In the last two decades, the concept of facial aesthetic regions has greatly simplified and, more importantly, improved the outcome of facial reconstructive procedures. Facial aesthetic regions have borders that must be maintained to ensure facial symmetry. As a rule, a given aesthetic facial region is covered with skin that has identical or similar characteristics throughout. If “neighborhood skin” within the same aesthetic region can be recruited to repair a skin defect, optimal aesthetic results may be obtained. The forehead facial aesthetic region is defined peripherally by the juncture lines with the frontal scalp superiorly, the temporal scalp and temple laterally, and the eyebrows and glabella inferiorly ( Fig. 21.2 ). The forehead is somewhat different from other facial aesthetic regions in that it has both an actual and perceived boundary line. Hairstyling can play a major role in forehead visibility. Bangs or a sweeping hairstyle can be used to cover all or part of the forehead. Thus hairstyling may be used to camouflage a large area of forehead scarring and disfigurement.

FIG. 21.2, Forehead aesthetic region defined by junction lines with frontal scalp superiorly, temporal scalp and temple laterally, and eyebrows and glabella inferiorly. Reconstruction of forehead skin defects is facilitated by dividing aesthetic region into 3 units: midline (M), paramedian (P), and lateral (LT). Sources of skin for construction of local flaps for repair of forehead defects include local (L), glabella (G), and temple (T).

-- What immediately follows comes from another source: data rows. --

(* ===== verification/InstanceIdentity.v ===== *)
(** * The identity of cloud instances

    [coderd/awsidentity/awsidentity.go] and [coderd/azureidentity/azureidentity.go]:
    the signed documents an instance proves its identity with. Certificates and
    signatures are those of the libraries, and the texts of the default certificates
    are a parameter. *)

From Stdlib Require Import Ascii.
From stdpp Require Import prelude gmap strings.
From S2P Require Import Prelude Encoding Models NetUrl StoreJobs ProvisionerdServer HttpMw AppUrl AppUrlProps.

(** [json.Unmarshal] into a struct with one string field. *)
Definition unmarshal_text (name : string) (m : RawMessage) : res string :=
  unmarshal_struct (λ k j x,
    if EqualFold k name then match j with JString s => Ok s | _ => Err errUnmarshal end else Ok x) EmptyString m.

(** What a text is as JSON. *)
Class JsonText := json_of_text : bytes → RawMessage.

(** ** AWS *)

Module Aws.
Inductive Region := Other | HongKong | Bahrain | CapeTown | Milan | China | GovCloud | Region_other (s : string).
#[global] Instance Region_eq_dec : EqDecision Region.
Proof. solve_decision. Defined.
Definition Region_string (r : Region) : string :=
  match r with
  | Other => "other" | HongKong => "hongkong" | Bahrain => "bahrain" | CapeTown => "capetown"
  | Milan => "milan" | China => "china" | GovCloud => "govcloud" | Region_other s => s
  end.
Definition All : list Region := [Other; HongKong; Bahrain; CapeTown; Milan; China; GovCloud].

Record Identity := mkIdentity { InstanceID : string; Identity_Region : Region }.

(** A map from regions to certificates, in the order it is ranged over. *)
Definition Certificates : Type := list (Region * string).
Definition certificate (region : Region) (certificates : Certificates) : option string :=
  snd <$> find_first (λ c, c.1 == region) certificates.

(** [encoding/pem], [crypto/x509] and [crypto/rsa]: the bytes of a block and the
    rest of the text; the key of a certificate, if it is an RSA key; whether a key
    verifies a signature of a digest. *)
Class RsaCertificates := {
  pem_Decode : string → option bytes * string;
  x509_PublicKey : bytes → res (option bytes);
  rsa_Verify : bytes → bytes → bytes → bool;
}.
Definition rsa_ErrVerification : error := ErrNew "crypto/rsa: verification error".

Section aws.
Context `{!JsonText, !Sha256, !RsaCertificates}.
Context (defaultCertificates : Certificates).

Fixpoint add_defaults (regions : list Region) (certificates : Certificates) : res Certificates :=
  match regions with
  | [] => Ok certificates
  | region :: regions =>
      match certificate region certificates with
      | Some _ => add_defaults regions certificates
      | None =>
          match certificate region defaultCertificates with
          | None => Panic ("dev error: no certificate exists for region " +:+ Region_string region)
          | Some defaultCertificate => add_defaults regions (certificates ++ [(region, defaultCertificate)])
          end
      end
  end.

(** The first certificate that verifies the signature. *)
Fixpoint verify_document (instanceID : string) (digest rawSignature : bytes) (certificates : Certificates) : res Identity :=
  match certificates with
  | [] => Err rsa_ErrVerification
  | (region, certificate) :: certificates =>
      let '(regionBlock, rest) := pem_Decode certificate in
      if Nat.eqb (String.length rest) 0 then
        match regionBlock with
        | None => Panic "invalid memory address or nil pointer dereference"
        | Some block =>
            match x509_PublicKey block with
            | Err e => Err (ErrWrap "parse certificate" e)
            | Panic p => Panic p
            | Ok None => Err (ErrNew ("certificate for " +:+ quote (Region_string region) +:+ " was not an rsa key"))
            | Ok (Some regionPublicKey) =>
                if rsa_Verify regionPublicKey digest rawSignature then Ok (mkIdentity instanceID region)
                else verify_document instanceID digest rawSignature certificates
            end
        end
      else Err (ErrNew ("invalid certificate for " +:+ quote (Region_string region) +:+ ". " +:+
                        Itoa (Z.of_nat (String.length rest)) +:+ " bytes remain"))
  end.

Definition awsidentity_Validate (signature document : string) (certificates : Certificates) : res Identity :=
  certificates ← add_defaults All certificates;
  match unmarshal_text "instanceId" (json_of_text (bytes_of document)) with
  | Err e => Err (ErrWrap "parse document" e)
  | Panic p => Panic p
  | Ok instanceID =>
      match b64std_decode signature with
      | None => Err (ErrNew "decode signature: illegal base64 data")
      | Some rawSignature => verify_document instanceID (sha256_Sum256 (bytes_of document)) rawSignature certificates
      end
  end.

(** ** Properties *)

Lemma verify_document_sound instanceID digest sig certificates identity :
  verify_document instanceID digest sig certificates = Ok identity →
  identity.(InstanceID) = instanceID ∧
  ∃ text block key, (identity.(Identity_Region), text) ∈ certificates ∧ pem_Decode text = (Some block, EmptyString) ∧
    x509_PublicKey block = Ok (Some key) ∧ rsa_Verify key digest sig = true.
Proof.
  induction certificates as [|[region text] certificates IH]; simpl; [done|].
  destruct (pem_Decode text) as [block rest] eqn:Hpem. destruct (Nat.eqb _ 0) eqn:Hrest; [|done].
  destruct block as [block|]; [|done]. destruct (x509_PublicKey block) as [[key|]| |] eqn:Hkey; [|done..].
  destruct (rsa_Verify key digest sig) eqn:Hverify.
  - intros [= <-]. simpl. split; [done|]. exists text, block, key. split_and!; [set_solver|..|done|done].
    destruct rest; [done|by apply Nat.eqb_eq in Hrest].
  - intros (? & t & b & k & ? & ?)%IH. split; [done|]. exists t, b, k. split; [set_solver|done].
Qed.
(** The certificates of the operator come first, for each region. *)
Lemma add_defaults_elem regions certificates certificates' region text :
  add_defaults regions certificates = Ok certificates' → (region, text) ∈ certificates' →
  (region, text) ∈ certificates ∨ certificate region certificates = None ∧ certificate region defaultCertificates = Some text.
Proof.
  revert certificates. induction regions as [|r regions IH]; intros certificates; simpl; [intros [= ->]; by left|].
  destruct (certificate r certificates) eqn:Hr; [apply IH|]. destruct (certificate r defaultCertificates) eqn:Hd; [|done].
  intros Hadd Hin. destruct (IH _ Hadd Hin) as [Hin'|[Hnone ?]].
  - apply elem_of_app in Hin' as [?|Heq%list_elem_of_singleton]; [by left|]. injection Heq as -> ->. by right.
  - right. split; [|done]. revert Hnone. unfold certificate. rewrite find_first_snoc. by destruct (find_first _ _).
Qed.

(** A certificate of the operator, or the default one for a region the operator gave
    none for, verifies the signature of the document, and the document names the
    instance. *)
Definition signed_document (signature document : string) (certificates : Certificates) (instanceID : string) : Prop :=
  ∃ sig region text block key,
    b64std_decode signature = Some sig ∧
    unmarshal_text "instanceId" (json_of_text (bytes_of document)) = Ok instanceID ∧
    ((region, text) ∈ certificates ∨
     certificate region certificates = None ∧ certificate region defaultCertificates = Some text) ∧
    pem_Decode text = (Some block, EmptyString) ∧ x509_PublicKey block = Ok (Some key) ∧
    rsa_Verify key (sha256_Sum256 (bytes_of document)) sig = true.
(** No other document is accepted. *)
Lemma aws_identity_sound signature document certificates identity :
  awsidentity_Validate signature document certificates = Ok identity →
  signed_document signature document certificates identity.(InstanceID).
Proof.
  unfold awsidentity_Validate, signed_document. destruct (add_defaults All certificates) as [all| |] eqn:Hall; [|done..]. simpl.
  destruct (unmarshal_text _ _) as [instanceID| |] eqn:Hid; [|done..].
  destruct (b64std_decode signature) as [sig|]; [|done].
  intros [Heq (text & block & key & Hin & Hpem & Hkey & Hverify)]%verify_document_sound.
  exists sig, identity.(Identity_Region), text, block, key. rewrite Heq. split_and!; [done..|by eapply add_defaults_elem|done|done|done].
Qed.
End aws.
End Aws.

(** ** Azure *)

Module Azure.
(** [x509.Certificate] *)
Record Certificate := mkCertificate {
  CommonName : string;
  IssuingCertificateURL : list string;
  PublicKey : bytes;
}.
(** A signed message: the certificate of its signer, if there is exactly one, and
    the content; [Signed] is what [Verify] of the message would answer. *)
Record PKCS7 := mkPKCS7 {
  GetOnlySigner : option Certificate;
  Content : bytes;
  Signed : bool;
}.
(** The libraries, and the network that intermediate certificates are fetched from;
    [cert_Verify] is given those that were fetched, or none to use those of the
    operator. *)
Class AzureCertificates := {
  pkcs7_Parse : bytes → res PKCS7;
  certificate_Get : string → res bytes;
  x509_ParseCertificate : bytes → res Certificate;
  cert_Verify : Certificate → option (list Certificate) → option error;
}.

(** [allowedSigners]: one of the names, or a name below one. *)
Definition signers : list string :=
  ["metadata.azure.com"; "metadata.azure.us"; "metadata.azure.cn"; "metadata.microsoftazure.de"].
Definition newline : ascii := ascii_of_nat 10.
Definition allowedSigner (name : string) : bool :=
  existsb (λ domain,
    (name == domain) ||
    match strip_suffix name ("." +:+ domain) with
    | Some host => all_chars (λ c, c != newline) host
    | None => false
    end) signers.

Section azure.
Context `{!JsonText, !AzureCertificates}.

Fixpoint fetch_certificates (urls : list string) : res (list Certificate) :=
  match urls with
  | [] => Ok []
  | certURL :: urls =>
      data ← certificate_Get certURL;
      match x509_ParseCertificate data with
      | Err e => Err (ErrWrap ("parse certificate " +:+ quote certURL) e)
      | Panic p => Panic p
      | Ok cert => certs ← fetch_certificates urls; Ok (cert :: certs)
      end
  end.

(** [given]: the operator gave intermediate certificates. *)
Definition azureidentity_Validate (signature : string) (given : bool) : res string :=
  match b64std_decode signature with
  | None => Err (ErrNew "decode base64: illegal base64 data")
  | Some data =>
      match pkcs7_Parse data with
      | Err e => Err (ErrWrap "parse pkcs7" e)
      | Panic p => Panic p
      | Ok pkcs7Data =>
          match pkcs7Data.(GetOnlySigner) with
          | None => Err (ErrNew "no signers for signature")
          | Some signer =>
              if negb (allowedSigner signer.(CommonName))
              then Err (ErrNew ("unmatched common name of signer: " +:+ quote signer.(CommonName)))
              else
              intermediates ← (if given then Ok None else Some <$> fetch_certificates signer.(IssuingCertificateURL));
              match cert_Verify signer intermediates with
              | Some e => Err (ErrWrap "verify certificates" e)
              | None =>
                  match unmarshal_text "vmId" (json_of_text pkcs7Data.(Content)) with
                  | Err e => Err (ErrWrap "unmarshal metadata" e)
                  | r => r
                  end
              end
          end
      end
  end.
End azure.

Lemma allowedSigner_spec name :
  allowedSigner name = true ↔
  ∃ domain, domain ∈ signers ∧ (name = domain ∨ ∃ host, all_chars (λ c, c != newline) host = true ∧ name = host +:+ "." +:+ domain).
Proof.
  unfold allowedSigner. rewrite existsb_exists. split.
  - intros (domain & Hin & Hor). exists domain. split; [by apply list_elem_of_In|].
    apply orb_true_iff in Hor as [->%bool_decide_eq_true|Hhost]; [by left|right].
    destruct (strip_suffix name _) as [host|] eqn:Hs; [|done]. apply strip_suffix_spec in Hs as ->. by exists host.
  - intros (domain & Hin & Hor). exists domain. split; [by apply list_elem_of_In|]. apply orb_true_iff.
    destruct Hor as [->|(host & Hhost & ->)]; [left; by apply bool_decide_eq_true|right].
    by rewrite (proj2 (strip_suffix_spec _ _ host) eq_refl).
Qed.

Section properties.
Context `{!JsonText, !AzureCertificates}.

(** An Azure message is only accepted when its signer has an allowed name and its
    certificate verifies. *)
Lemma azure_identity_signer signature given vm :
  azureidentity_Validate signature given = Ok vm →
  ∃ data message signer certs, b64std_decode signature = Some data ∧ pkcs7_Parse data = Ok message ∧
    message.(GetOnlySigner) = Some signer ∧ allowedSigner signer.(CommonName) = true ∧
    cert_Verify signer certs = None ∧ unmarshal_text "vmId" (json_of_text message.(Content)) = Ok vm.
Proof.
  unfold azureidentity_Validate. destruct (b64std_decode signature) as [data|]; [|done].
  destruct (pkcs7_Parse data) as [message| |] eqn:Hm; [|done..].
  destruct (GetOnlySigner message) as [signer|] eqn:Hsigner; [|done].
  destruct (allowedSigner _) eqn:Hallowed; [|done]. simpl.
  destruct (if given then _ else _) as [certs| |]; [|done..]. simpl.
  destruct (cert_Verify signer certs) eqn:Hverify; [done|].
  destruct (unmarshal_text _ _) as [id| |] eqn:Hid; intros [= <-]. by exists data, message, signer, certs.
Qed.
End properties.
End Azure.

(** ** Examples *)

Module IdentityExamples.
#[local] Instance one_document : JsonText := λ l,
  if l == bytes_of "aws" then RawValue (JObject [("instanceId", JString "i-123")])
  else if l == bytes_of "azure" then RawValue (JObject [("vmId", JString "vm-123")]) else RawInvalid.
#[local] Instance identity_digest : Sha256 := id.
(** The key of a certificate is its text; a signature is the key before the digest. *)
#[local] Instance text_keys : Aws.RsaCertificates := {|
  Aws.pem_Decode text := (Some (bytes_of text), EmptyString);
  Aws.x509_PublicKey block := Ok (Some block);
  Aws.rsa_Verify key digest sig := sig == key ++ digest |}.
Definition defaults : Aws.Certificates := (λ r, (r, Aws.Region_string r)) <$> Aws.All.

(** The operator replaced the certificate of one region; the signature is that of
    another region. *)
Example other_region_accepted :
  Aws.awsidentity_Validate defaults "Y2hpbmFhd3M=" "aws" [(Aws.Other, "mine")] = Ok (Aws.mkIdentity "i-123" Aws.China).
Proof. by vm_compute. Qed.
(** The default certificate of that region no longer counts. *)
Example default_replaced :
  Aws.awsidentity_Validate defaults "b3RoZXJhd3M=" "aws" [(Aws.Other, "mine")] = Err Aws.rsa_ErrVerification ∧
  Aws.awsidentity_Validate defaults "b3RoZXJhd3M=" "aws" [] = Ok (Aws.mkIdentity "i-123" Aws.Other).
Proof. by vm_compute. Qed.

(** A message of which only the content was replaced: the signer's certificate is
    real, what it signed is never checked. *)
#[local] Instance replaced_content : Azure.AzureCertificates := {|
  Azure.pkcs7_Parse _ := Ok (Azure.mkPKCS7 (Some (Azure.mkCertificate "westus.metadata.azure.com" [] [])) (bytes_of "azure") false);
  Azure.certificate_Get _ := Err ErrNoRows;
  Azure.x509_ParseCertificate _ := Err ErrNoRows;
  Azure.cert_Verify _ _ := None |}.
Example unsigned_content_accepted : Azure.azureidentity_Validate "eA==" false = Ok "vm-123".
Proof. by vm_compute. Qed.
End IdentityExamples.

In planning reconstruction of a cutaneous forehead defect, the surgeon must first ask what the aesthetic goals are. The specific aesthetic goals for forehead reconstruction include: (1) maintenance of eyebrow symmetry; (2) maintenance of natural-appearing temporal and frontal hairlines; (3) when possible, positioning scars adjacent to or in hairlines and eyebrows; (4) when possible, creation of transverse rather than vertical scars (except in the midline); and (5) avoidance of diagonal scars.